Pela primeira vez, cientistas observaram um vírus se agarrando a outro vírus. A observação inédita, que pode abrir novos caminhos para terapias antivirais, foi registrada em 31 de outubro no periódico Journal of the International Society of Microbial Ecology.
A pesquisadora da Univeridade de Maryland em Baltimore (UMBC), nos Estados Unidos, Tagide deCarvalho, tirou imagens em microscopia eletrônica de vírus que infectam células bacterianas, chamados bacteriófagos. Ela observou que 80% dos chamados bacteriófagos auxiliares tinham vírus satélites ligados em seu "pescoço".
Conforme explica em comunicado Ivan Erill, professor de ciências biológicas da Universidade de Maryland e primeiro autor do estudo, esses vírus satélites dependem não apenas do organismo hospedeiro para completar seu ciclo de vida, mas também de outro vírus, os auxiliares.
Esses ajudantes são necessários tanto para construir a cápsula dos vírus satélites (que envolvem o material genético viral) quanto para replicar seu DNA. Mas não se sabia de casos em que um satélite realmente se ligasse a um auxiliar — até agora.
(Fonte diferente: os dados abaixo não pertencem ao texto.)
(* ===== verification/Protocol.v ===== *)
(** * The wire protocol (protocol.go)

    Frame headers, the three body codecs and the frame decoder.  The encoders
    that the connection uses to build frames are in Framing.v. *)

From Stdlib Require Import Ascii String.
From S2P Require Import Prelude GoStd Errors.

Local Open Scope Z_scope.
Local Open Scope go_scope.

(** ** Constants *)

Definition HeaderSize : Z := 8.
Definition MaxMethodNameLen : Z := 255.
Definition MaxInvocationIDLen : Z := 255.
Definition DefaultMaxPayloadSize : Z := Z.shiftl 1 20.
Definition protocolMagic : Z := 0x5.
Definition protocolVersion : Z := 1.

(** [type Serialization uint8] and [type FrameKind uint8]: any 8-bit value is
    possible, the constants name a few of them. *)
Definition Serialization := Z.
Definition SerializationMessagePack : Serialization := 0.
Definition SerializationProtobuf : Serialization := 1.
Definition SerializationJSON : Serialization := 2.

Definition FrameKind := Z.
Definition FrameKindMessage : FrameKind := 0.
Definition FrameKindInvoke : FrameKind := 1.
Definition FrameKindCompletion : FrameKind := 2.
Definition FrameKindError : FrameKind := 3.
Definition FrameKindPing : FrameKind := 4.
Definition FrameKindPong : FrameKind := 5.

Definition Serialization_String (s : Serialization) : string :=
  if s =? SerializationMessagePack then "messagepack"
  else if s =? SerializationProtobuf then "protobuf"
  else if s =? SerializationJSON then "json"
  else "unknown(" ++ pretty s ++ ")".

Definition FrameKind_String (k : FrameKind) : string :=
  if k =? FrameKindMessage then "message"
  else if k =? FrameKindInvoke then "invoke"
  else if k =? FrameKindCompletion then "completion"
  else if k =? FrameKindError then "error"
  else if k =? FrameKindPing then "ping"
  else if k =? FrameKindPong then "pong"
  else "unknown(" ++ pretty k ++ ")".

Record FrameHeader := {
  Magic : Z;
  Version : Z;
  Codec : Serialization;
  Kind : FrameKind;
  MethodLen : Z;
  InvocationIDLen : Z;
  BodyLen : Z;
}.

(** ** Body codecs *)

(** The codec packages the source calls: [msgpack], [proto] and [encoding/json]
    over the non-nil dynamic values [V]; an [any] is an [option V].  Decoding
    returns the target after the call. *)
Class ExternalCodecs (V : Type) := {
  msgpack_Marshal : V → result error (list byte);
  msgpack_Unmarshal : list byte → option V → option V * option error;
  json_Marshal : V → result error (list byte);
  json_Unmarshal : list byte → option V → option V * option error;
  is_proto_Message : V → bool;
  proto_MarshalAppend : list byte → V → list byte * option error;
  proto_Unmarshal : list byte → V → V * option error;
}.

(** [type BodyCodec interface]. *)
Record BodyCodec (V : Type) := {
  codec_Serialization : Serialization;
  codec_MarshalAppend : list byte → option V → list byte * option error;
  codec_Unmarshal : list byte → option V → option V * option error;
}.
Arguments codec_Serialization {V} b.
Arguments codec_MarshalAppend {V} b dst v.
Arguments codec_Unmarshal {V} b data v.

Section codecs.
Context {V : Type} `{!ExternalCodecs V}.

Definition marshal_then_append (marshal : V → result error (list byte))
    (dst : list byte) (v : option V) : list byte * option error :=
  match v with
  | None => (dst, None)
  | Some v =>
      match marshal v with
      | Err err => (dst, Some err)
      | Ok body => (dst ++ body, None)
      end
  end.

Definition unmarshal_nonempty
    (unmarshal : list byte → option V → option V * option error)
    (data : list byte) (v : option V) : option V * option error :=
  if zlen data =? 0 then (v, None) else unmarshal data v.

Definition messagePackCodec : BodyCodec V := {|
  codec_Serialization := SerializationMessagePack;
  codec_MarshalAppend := marshal_then_append msgpack_Marshal;
  codec_Unmarshal := unmarshal_nonempty msgpack_Unmarshal;
|}.

Definition jsonCodec : BodyCodec V := {|
  codec_Serialization := SerializationJSON;
  codec_MarshalAppend := marshal_then_append json_Marshal;
  codec_Unmarshal := unmarshal_nonempty json_Unmarshal;
|}.

Definition protobuf_MarshalAppend (dst : list byte) (v : option V) : list byte * option error :=
  match v with
  | None => (dst, None)
  | Some msg =>
      if negb (is_proto_Message msg) then
        (dst, Some (Errorf "" ErrUnsupportedBodyValue
                      ": protobuf body must implement proto.Message"))
      else proto_MarshalAppend dst msg
  end.

Definition protobuf_Unmarshal (data : list byte) (v : option V) : option V * option error :=
  match v with
  | Some msg =>
      if negb (is_proto_Message msg) then
        (v, Some (Errorf "" ErrUnsupportedBodyValue
                    ": protobuf target must implement proto.Message"))
      else if zlen data =? 0 then (v, None)
      else let '(msg', err) := proto_Unmarshal data msg in (Some msg', err)
  | None =>
      (v, Some (Errorf "" ErrUnsupportedBodyValue
                  ": protobuf target must implement proto.Message"))
  end.

Definition protobufCodec : BodyCodec V := {|
  codec_Serialization := SerializationProtobuf;
  codec_MarshalAppend := protobuf_MarshalAppend;
  codec_Unmarshal := protobuf_Unmarshal;
|}.

Definition newBodyCodec (s : Serialization) : result error (BodyCodec V) :=
  if s =? SerializationMessagePack then Ok messagePackCodec
  else if s =? SerializationProtobuf then Ok protobufCodec
  else if s =? SerializationJSON then Ok jsonCodec
  else Err (Errorf "" ErrUnsupportedCodec (": " ++ Serialization_String s)).
End codecs.

(** ** Messages and the decoder *)

Record Message (V : Type) := {
  msg_Header : FrameHeader;
  msg_Kind : FrameKind;
  msg_Method : string;
  msg_InvocationID : string;
  msg_Payload : list byte;
  msg_codec : option (BodyCodec V);
}.
Arguments msg_Header {V} m.
Arguments msg_Kind {V} m.
Arguments msg_Method {V} m.
Arguments msg_InvocationID {V} m.
Arguments msg_Payload {V} m.
Arguments msg_codec {V} m.

Definition Message_Decode {V} (m : Message V) (dst : option V) : option V * option error :=
  match msg_codec m with
  | None => (dst, Some (ErrUnsupportedCodec : error))
  | Some codec => codec_Unmarshal codec (msg_Payload m) dst
  end.

Definition normalizeMaxPayloadSize (n : Z) : Z :=
  if n <=? 0 then DefaultMaxPayloadSize else n.

(** [encodeFrameHeader(dst, header)] writes the first eight bytes of [dst]
    (a shorter slice panics; the only caller passes exactly eight). *)
Definition encodeFrameHeader (dst : list byte) (header : FrameHeader) : list byte :=
  let dst := <[0%nat := zb (Z.lor (Z.shiftl protocolMagic 4) (Z.land protocolVersion 0x0f))]> dst in
  let dst := <[1%nat := zb (Z.lor (u8 (Z.shiftl (Codec header) 4)) (Z.land (Kind header) 0x0f))]> dst in
  let dst := <[2%nat := zb (MethodLen header)]> dst in
  let dst := <[3%nat := zb (InvocationIDLen header)]> dst in
  list_inserts 4 (PutUint32 (BodyLen header)) dst.

Definition validateMethodName (method : string) : option error :=
  if slen method =? 0 then
    Some (Errorf "" ErrInvalidMethodName ": method name is empty")
  else if MaxMethodNameLen <? slen method then
    Some (Errorf "" ErrInvalidMethodName
            (": method name length " ++ pretty (slen method) ++ " > " ++ pretty MaxMethodNameLen))
  else if negb (utf8_Valid (bytes method)) then
    Some (Errorf "" ErrInvalidMethodName ": method name must be utf-8")
  else None.

Definition validateInvocationID (invocationID : string) : option error :=
  if slen invocationID =? 0 then
    Some (Errorf "" ErrInvalidInvocationID ": invocation id is empty")
  else if MaxInvocationIDLen <? slen invocationID then
    Some (Errorf "" ErrInvalidInvocationID
            (": invocation id length " ++ pretty (slen invocationID) ++ " > "
               ++ pretty MaxInvocationIDLen))
  else if negb (utf8_Valid (bytes invocationID)) then
    Some (Errorf "" ErrInvalidInvocationID ": invocation id must be utf-8")
  else None.

Definition validateFrameKind (kind : FrameKind) : option error :=
  if (kind =? FrameKindMessage) || (kind =? FrameKindInvoke) || (kind =? FrameKindCompletion)
     || (kind =? FrameKindError) || (kind =? FrameKindPing) || (kind =? FrameKindPong)
  then None
  else Some (Errorf "" ErrInvalidFrameKind (": " ++ FrameKind_String kind)).

Definition isControlFrameKind (kind : FrameKind) : bool :=
  (kind =? FrameKindPing) || (kind =? FrameKindPong).

Definition ensurePayloadSize (n maxPayloadSize : Z) : option error :=
  if (n <? 0) || (maxPayloadSize <? n) || (MaxUint32 <? u64 n) then
    Some (Errorf "" ErrPayloadTooLarge (": " ++ pretty n ++ " > " ++ pretty maxPayloadSize))
  else None.

(** The elements from [i] to [j] of a long enough slice, and [copy(dst, src)]. *)
Definition slice {A} (i j : Z) (l : list A) : list A :=
  take (Z.to_nat (j - i)) (drop (Z.to_nat i) l).
Definition go_copy {A} (dst src : list A) : list A :=
  take (length dst) src ++ drop (length src) dst.

(** [frame[i]] and [frame[i:j]] panic out of range.  (Go bounds the second by the
    capacity; bytes behind the end are not of the frame, so reading them counts
    as a panic too.) *)
Definition index_at (frame : list byte) (i : nat) : result failure Z :=
  match frame !! i with Some b => Ok (bz b) | None => Err Panicked end.
Definition slice_at (i j : Z) (frame : list byte) : result failure (list byte) :=
  if (0 <=? i) && (i <=? j) && (j <=? zlen frame) then Ok (slice i j frame) else Err Panicked.

(** The header as [decodeFrame] reads it, after its first byte. *)
Definition readHeader (magic version : Z) (frame : list byte) : result failure FrameHeader :=
  let* b1 := index_at frame 1 in
  let* b2 := index_at frame 2 in
  let* b3 := index_at frame 3 in
  let* body := slice_at 4 8 frame in
  Ok {| Magic := magic;
        Version := version;
        Codec := Z.shiftr b1 4;
        Kind := Z.land b1 0x0f;
        MethodLen := b2;
        InvocationIDLen := b3;
        BodyLen := Uint32 body |}.

Definition decodeFrame {V} (frame : list byte) (codec : option (BodyCodec V))
    (maxPayloadSize : Z) : result failure (Message V) :=
  let maxPayloadSize := normalizeMaxPayloadSize maxPayloadSize in
  fail_if zlen frame <? HeaderSize
    with Returned (Errorf "" ErrInvalidFrame ": frame shorter than header") ;;
  let* b0 := index_at frame 0 in
  let magic := Z.shiftr b0 4 in
  let version := Z.land b0 0x0f in
  fail_if negb (magic =? protocolMagic)
    with Returned (Errorf "" ErrInvalidFrame ": bad magic") ;;
  fail_if negb (version =? protocolVersion)
    with Returned (Errorf "" ErrInvalidFrame (": unsupported version " ++ pretty version)) ;;
  match codec with
  | None => Err (Returned ErrUnsupportedCodec)
  | Some codec =>
    let* header := readHeader magic version frame in
    fail_if negb (Codec header =? codec_Serialization codec)
      with Returned (Errorf "" ErrUnexpectedCodec
             (": got " ++ Serialization_String (Codec header) ++ ", want "
                ++ Serialization_String (codec_Serialization codec))) ;;
    try Returned <$> validateFrameKind (Kind header) ;;
    fail_if isControlFrameKind (Kind header) && negb (MethodLen header =? 0)
      with Returned (Errorf "" ErrInvalidMethodName ": control frame method must be empty") ;;
    fail_if isControlFrameKind (Kind header) && negb (InvocationIDLen header =? 0)
      with Returned (Errorf "" ErrInvalidInvocationID ": control frame invocation id must be empty") ;;
    fail_if isControlFrameKind (Kind header) && negb (BodyLen header =? 0)
      with Returned (Errorf "" ErrInvalidFrame ": control frame body must be empty") ;;
    fail_if negb (isControlFrameKind (Kind header))
            && (((Kind header =? FrameKindMessage) || (Kind header =? FrameKindInvoke))
                && (MethodLen header =? 0))
      with Returned (Errorf "" ErrInvalidMethodName ": method name is empty") ;;
    fail_if negb (isControlFrameKind (Kind header)) && negb (Kind header =? FrameKindMessage)
            && (InvocationIDLen header =? 0)
      with Returned (Errorf "" ErrInvalidInvocationID ": invocation id is empty") ;;
    fail_if maxPayloadSize <? BodyLen header
      with Returned (Errorf "" ErrPayloadTooLarge
             (": " ++ pretty (BodyLen header) ++ " > " ++ pretty maxPayloadSize)) ;;
    let wantLen := HeaderSize + MethodLen header + InvocationIDLen header + BodyLen header in
    fail_if negb (zlen frame =? wantLen)
      with Returned (Errorf "" ErrInvalidFrame
             (": length mismatch got " ++ pretty (zlen frame) ++ " want " ++ pretty wantLen)) ;;
    let methodStart := HeaderSize in
    let methodEnd := methodStart + MethodLen header in
    let* methodBytes := slice_at methodStart methodEnd frame in
    fail_if negb (utf8_Valid methodBytes)
      with Returned (Errorf "" ErrInvalidMethodName ": method name must be utf-8") ;;
    let invocationIDStart := methodEnd in
    let invocationIDEnd := invocationIDStart + InvocationIDLen header in
    let* invocationIDBytes := slice_at invocationIDStart invocationIDEnd frame in
    fail_if negb (utf8_Valid invocationIDBytes)
      with Returned (Errorf "" ErrInvalidInvocationID ": invocation id must be utf-8") ;;
    let* body := slice_at invocationIDEnd (zlen frame) frame in
    let payload := go_copy (replicate (Z.to_nat (BodyLen header)) x00) body in
    Ok {| msg_Header := header;
          msg_Kind := Kind header;
          msg_Method := str methodBytes;
          msg_InvocationID := str invocationIDBytes;
          msg_Payload := payload;
          msg_codec := Some codec |}
  end.

(** ** protocolConfig: methods on a pointer that may be nil *)

Record protocolConfig (V : Type) := {
  pc_codec : option (BodyCodec V);
  pc_maxPayloadSize : Z;
}.
Arguments pc_codec {V} p.
Arguments pc_maxPayloadSize {V} p.

Section config.
Context {V : Type}.

Definition newProtocolConfig `{!ExternalCodecs V} (serialization : Serialization)
    (maxPayloadSize : Z) : result error (protocolConfig V) :=
  let* codec := newBodyCodec serialization in
  Ok {| pc_codec := Some codec;
        pc_maxPayloadSize := normalizeMaxPayloadSize maxPayloadSize |}.

Definition pc_serialization (p : option (protocolConfig V)) : Serialization :=
  match p with
  | Some {| pc_codec := Some codec |} => codec_Serialization codec
  | _ => SerializationMessagePack
  end.

Definition pc_marshalAppend (p : option (protocolConfig V)) (dst : list byte) (v : option V)
    : list byte * option error :=
  match p with
  | Some {| pc_codec := Some codec |} => codec_MarshalAppend codec dst v
  | _ => (dst, Some (ErrUnsupportedCodec : error))
  end.

Definition pc_decodeFrame (p : option (protocolConfig V)) (frame : list byte)
    : result failure (Message V) :=
  match p with
  | None => Err (Returned ErrUnsupportedCodec)
  | Some p => decodeFrame frame (pc_codec p) (pc_maxPayloadSize p)
  end.

Definition pc_ensurePayloadSize (p : option (protocolConfig V)) (n : Z) : option error :=
  match p with
  | None => Some (ErrUnsupportedCodec : error)
  | Some p => ensurePayloadSize n (pc_maxPayloadSize p)
  end.
End config.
Elia Mascolo, um estudante de pós-graduação do grupo de pesquisa de Erill e coprimeiro autor do estudo, analisou os genomas do satélite, do auxiliar e do hospedeiro, o que revelou pistas adicionais sobre essa relação viral nunca antes vista.
Comparação de amostras
Uma amostra de bacteriófagos da Universidade de Washington também continha um vírus auxiliar e um satélite, porém esse último tinha um gene para integração e não se ligava diretamente ao seu companheiro.
Por outro lado, o vírus satélite na amostra da UMBC, chamado MiniFlayer pelos estudantes que o isolaram, é o primeiro caso conhecido de um satélite sem gene de integração. Como não pode se integrar ao DNA da célula hospedeira, para sobreviver ao entrar nessa célula ele deve estar próximo ao seu auxiliar, chamado MindFlayer.
Análises adicionais de bioinformática revelaram que MindFlayer e MiniFlayer têm coevoluído por muito tempo. "Esse satélite tem estado sintonizando e otimizando seu genoma para se associar ao auxiliar por, eu diria, pelo menos 100 milhões de anos", estima Erill.
O pesquisador explica em artigo no site The Conversation que sua equipe isolou MiniFlayer da bactéria do solo Streptomyces scabiei. Em seguida, o vírus foi encontrado em estreita associação com o MindFlayer, que infecta a bactéria Streptomyces.
Mas pesquisas adicionais revelaram que o MiniFlayer não era um satélite comum. Ele é o primeiro fago satélite conhecido por ter perdido a capacidade de permanecer inativo. Isso significa que esse vírus não é capaz de esperar que seu ajudante entre na célula.
Para resolver o problema, o fago satélite desenvolveu então um pequeno apêndice que lhe permite agarrar-se ao "pescoço" de seu ajudante, como um vampiro. "A investigação sobre a natureza complexa, interligada e por vezes predatória dos vírus e dos seus satélites, como a capacidade do MiniFlayer de se fixar ao pescoço do seu ajudante, tem o potencial de abrir novos caminhos para a terapia antiviral", conclui Erill.